■ **Required work**
Look through the data below for the line with "- by eapply list_elem_of_lookup_2." and the line with "revert n after.", then output those two and all lines in between, exactly as written.
** Exercise input follows **
(* ===== verification/Paging.v ===== *)
(** Keyset pagination: [pageWindow] of [sdk/storage/storage.go] over the page requests of
    [sdk/page.go]. *)

From S2P Require Import Prelude.

Definition DefaultPageSize : Z := 100.
Definition MaxPageSize : Z := 1000.

Record PageRequest := {
  pr_After : string;
  pr_Limit : Z;
}.

Section page.
Context {T : Type} (id : T → string).

(** The loop that looks for the cursor: the position after the first item with that ID. *)
Fixpoint cursor_start (after : string) (index : nat) (items : list T) : option nat :=
  match items with
  | [] => None
  | item :: rest =>
      if bool_decide (id item = after) then Some (S index) else cursor_start after (S index) rest
  end.

Definition pageWindow (items : list T) (request : PageRequest) : result (list T * string) :=
  let limit := if pr_Limit request =? 0 then DefaultPageSize else pr_Limit request in
  fail_if limit <? 0 with errors_New "page limit cannot be negative";
  fail_if limit >? MaxPageSize with
    Errorf "page limit %d exceeds maximum %d" [ANum limit; ANum MaxPageSize];
  let? start :=
    (if negb (is_empty (pr_After request)) then
       match cursor_start (pr_After request) 0 items with
       | Some start => Ok start
       | None => Err (Errorf "pagination cursor %q was not found" [AStr (pr_After request)])
       end
     else Ok 0%nat) in
  let stop := Nat.min (start + Z.to_nat limit) (length items) in
  let page := take (stop - start) (drop start items) in
  let next :=
    if (stop <? length items)%nat && (0 <? length page)%nat
    then match last page with Some item => id item | None => "" end
    else "" in
  Ok (page, next).

(** A client that follows the cursor until it is empty. *)
Fixpoint all_pages (fuel : nat) (items : list T) (limit : Z) (after : string) : result (list T) :=
  match fuel with
  | O => Err (errors_New "page loop ran out of fuel")
  | S fuel =>
      let? '(page, next) := pageWindow items {| pr_After := after; pr_Limit := limit |} in
      if is_empty next then Ok page else
      let? rest := all_pages fuel items limit next in
      Ok (page ++ rest)
  end.

(** ** Lemmas *)

Lemma cursor_start_app pre x post k :
  id x ∉ (id <$> pre) → cursor_start (id x) k (pre ++ x :: post) = Some (k + S (length pre))%nat.
Proof.
  revert k. induction pre as [|y pre IH]; intros k Hnin; simpl.
  - rewrite bool_decide_eq_true_2 by done. f_equal. lia.
  - rewrite fmap_cons, not_elem_of_cons in Hnin. destruct Hnin as [Hne Hnin].
    rewrite bool_decide_eq_false_2 by congruence. rewrite IH by done. f_equal. lia.
Qed.

(** The cursor for position [n]: empty at the start, the ID of the last returned item later. *)
Definition cursor_at (items : list T) (n : nat) (after : string) : Prop :=
  (n = 0%nat ∧ after = "") ∨
  ∃ pre x post, items = pre ++ x :: post ∧ n = S (length pre) ∧ after = id x.

Section window.
Context (items : list T) (Hid : NoDup (id <$> items)) (Hne : ∀ x, x ∈ items → id x ≠ "").
Context (limit : Z) (Hl : 0 < limit ≤ MaxPageSize).

Lemma pageWindow_at n after :
  cursor_at items n after →
  pageWindow items {| pr_After := after; pr_Limit := limit |} =
  Ok (take (Z.to_nat limit) (drop n items),
      if (n + Z.to_nat limit <? length items)%nat
      then match last (take (Z.to_nat limit) (drop n items)) with Some x => id x | None => "" end
      else "").
Proof using Hid Hne Hl.
  intros Hc. unfold pageWindow. simpl.
  rewrite (proj2 (Z.eqb_neq _ _)) by lia.
  rewrite (proj2 (Z.ltb_ge _ _)) by lia.
  replace (limit >? MaxPageSize) with false by lia.
  assert ((if negb (is_empty after) then
             match cursor_start after 0 items with
             | Some start => Ok start
             | None => Err (Errorf "pagination cursor %q was not found" [AStr after])
             end else Ok 0%nat) = Ok n ∧ (n ≤ length items)%nat) as [-> Hn].
  { destruct Hc as [[-> ->] | (pre & x & post & -> & -> & ->)]; simpl; [split; [done|lia]|].
    rewrite (proj2 (is_empty_false _)) by (apply Hne; set_solver). simpl.
    rewrite cursor_start_app.
    - split; [done|]. rewrite length_app. simpl. lia.
    - rewrite fmap_app, fmap_cons in Hid. apply NoDup_app in Hid as (_ & Hd & _). set_solver. }
  simpl. pose proof (length_take (drop n items) (Z.to_nat limit)) as Hlt.
  rewrite length_drop in Hlt.
  destruct (Nat.ltb_spec (n + Z.to_nat limit) (length items)).
  - rewrite Nat.min_l by lia. replace (n + Z.to_nat limit - n)%nat with (Z.to_nat limit) by lia.
    rewrite (proj2 (Nat.ltb_lt _ _)) by lia. rewrite (proj2 (Nat.ltb_lt _ _)) by lia. done.
  - rewrite Nat.min_r by lia. rewrite Nat.ltb_irrefl. simpl.
    rewrite !take_ge; [done|rewrite length_drop; lia..].
Qed.

Lemma cursor_at_next n :
  (n + Z.to_nat limit < length items)%nat →
  ∃ x, last (take (Z.to_nat limit) (drop n items)) = Some x ∧ x ∈ items ∧
       cursor_at items (n + Z.to_nat limit) (id x).
Proof using Hl.
  intros Hn. set (m := (n + Z.to_nat limit - 1)%nat).
  destruct (lookup_lt_is_Some_2 items m) as [x Hx]; [lia|]. exists x. split_and!.
  - rewrite last_lookup, length_take, length_drop.
    rewrite lookup_take_lt by lia. rewrite lookup_drop, <-Hx. f_equal. lia.
  - by eapply list_elem_of_lookup_2.
  - right. exists (take m items), x, (drop (S m) items). split_and!; [|rewrite length_take; lia|done].
    by rewrite take_drop_middle.
Qed.

Lemma all_pages_from fuel n after :
  cursor_at items n after → (length items - n < fuel)%nat →
  all_pages fuel items limit after = Ok (drop n items).
Proof using Hid Hne Hl.
  revert n after. induction fuel as [|fuel IH]; intros n after Hc Hf; [lia|].
  cbn [all_pages]. rewrite (pageWindow_at n after Hc). cbn [result_bind].
  destruct (Nat.ltb_spec (n + Z.to_nat limit) (length items)) as [Hn|Hn].
  - destruct (cursor_at_next n Hn) as (x & -> & Hin & Hc').
    rewrite (proj2 (is_empty_false _)) by eauto.
    rewrite (IH _ _ Hc') by lia. cbn [result_bind]. by rewrite <-drop_drop, take_drop.
  - simpl. rewrite take_ge; [done|]. rewrite length_drop. lia.
Qed.
End window.
End page.

(** A client that follows the cursors of [pageWindow] from the start, with any page size the code
    accepts, reads every item exactly once and in order, and needs at most one page more than there
    are items. *)
Theorem pages_cover {T} (id : T → string) items limit :
  NoDup (id <$> items) → (∀ x, x ∈ items → id x ≠ "") → 0 < limit ≤ MaxPageSize →
  all_pages id (S (length items)) items limit "" = Ok items.
Proof.
  intros Hid Hne Hl. rewrite (all_pages_from id items Hid Hne limit Hl _ 0 ""); [done|by left|lia].
Qed.

Lemma pages_cover_witness : all_pages (λ x, x) 4 ["a"; "b"; "c"] 2 "" = Ok ["a"; "b"; "c"].
Proof.
  apply (pages_cover (λ x, x) ["a"; "b"; "c"] 2).
  - apply (bool_decide_unpack _). vm_compute. exact I.
  - intros x Hx. apply (bool_decide_unpack (x ≠ "")). repeat (apply elem_of_cons in Hx as [->|Hx]; [vm_compute; exact I|]).
    by apply not_elem_of_nil in Hx.
  - unfold MaxPageSize. lia.
Defined.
** End of Exercise input **
■ **Finished exercise**
  - by eapply list_elem_of_lookup_2.
  - right. exists (take m items), x, (drop (S m) items). split_and!; [|rewrite length_take; lia|done].
    by rewrite take_drop_middle.
Qed.

Lemma all_pages_from fuel n after :
  cursor_at items n after → (length items - n < fuel)%nat →
  all_pages fuel items limit after = Ok (drop n items).
Proof using Hid Hne Hl.
  revert n after. induction fuel as [|fuel IH]; intros n after Hc Hf; [lia|].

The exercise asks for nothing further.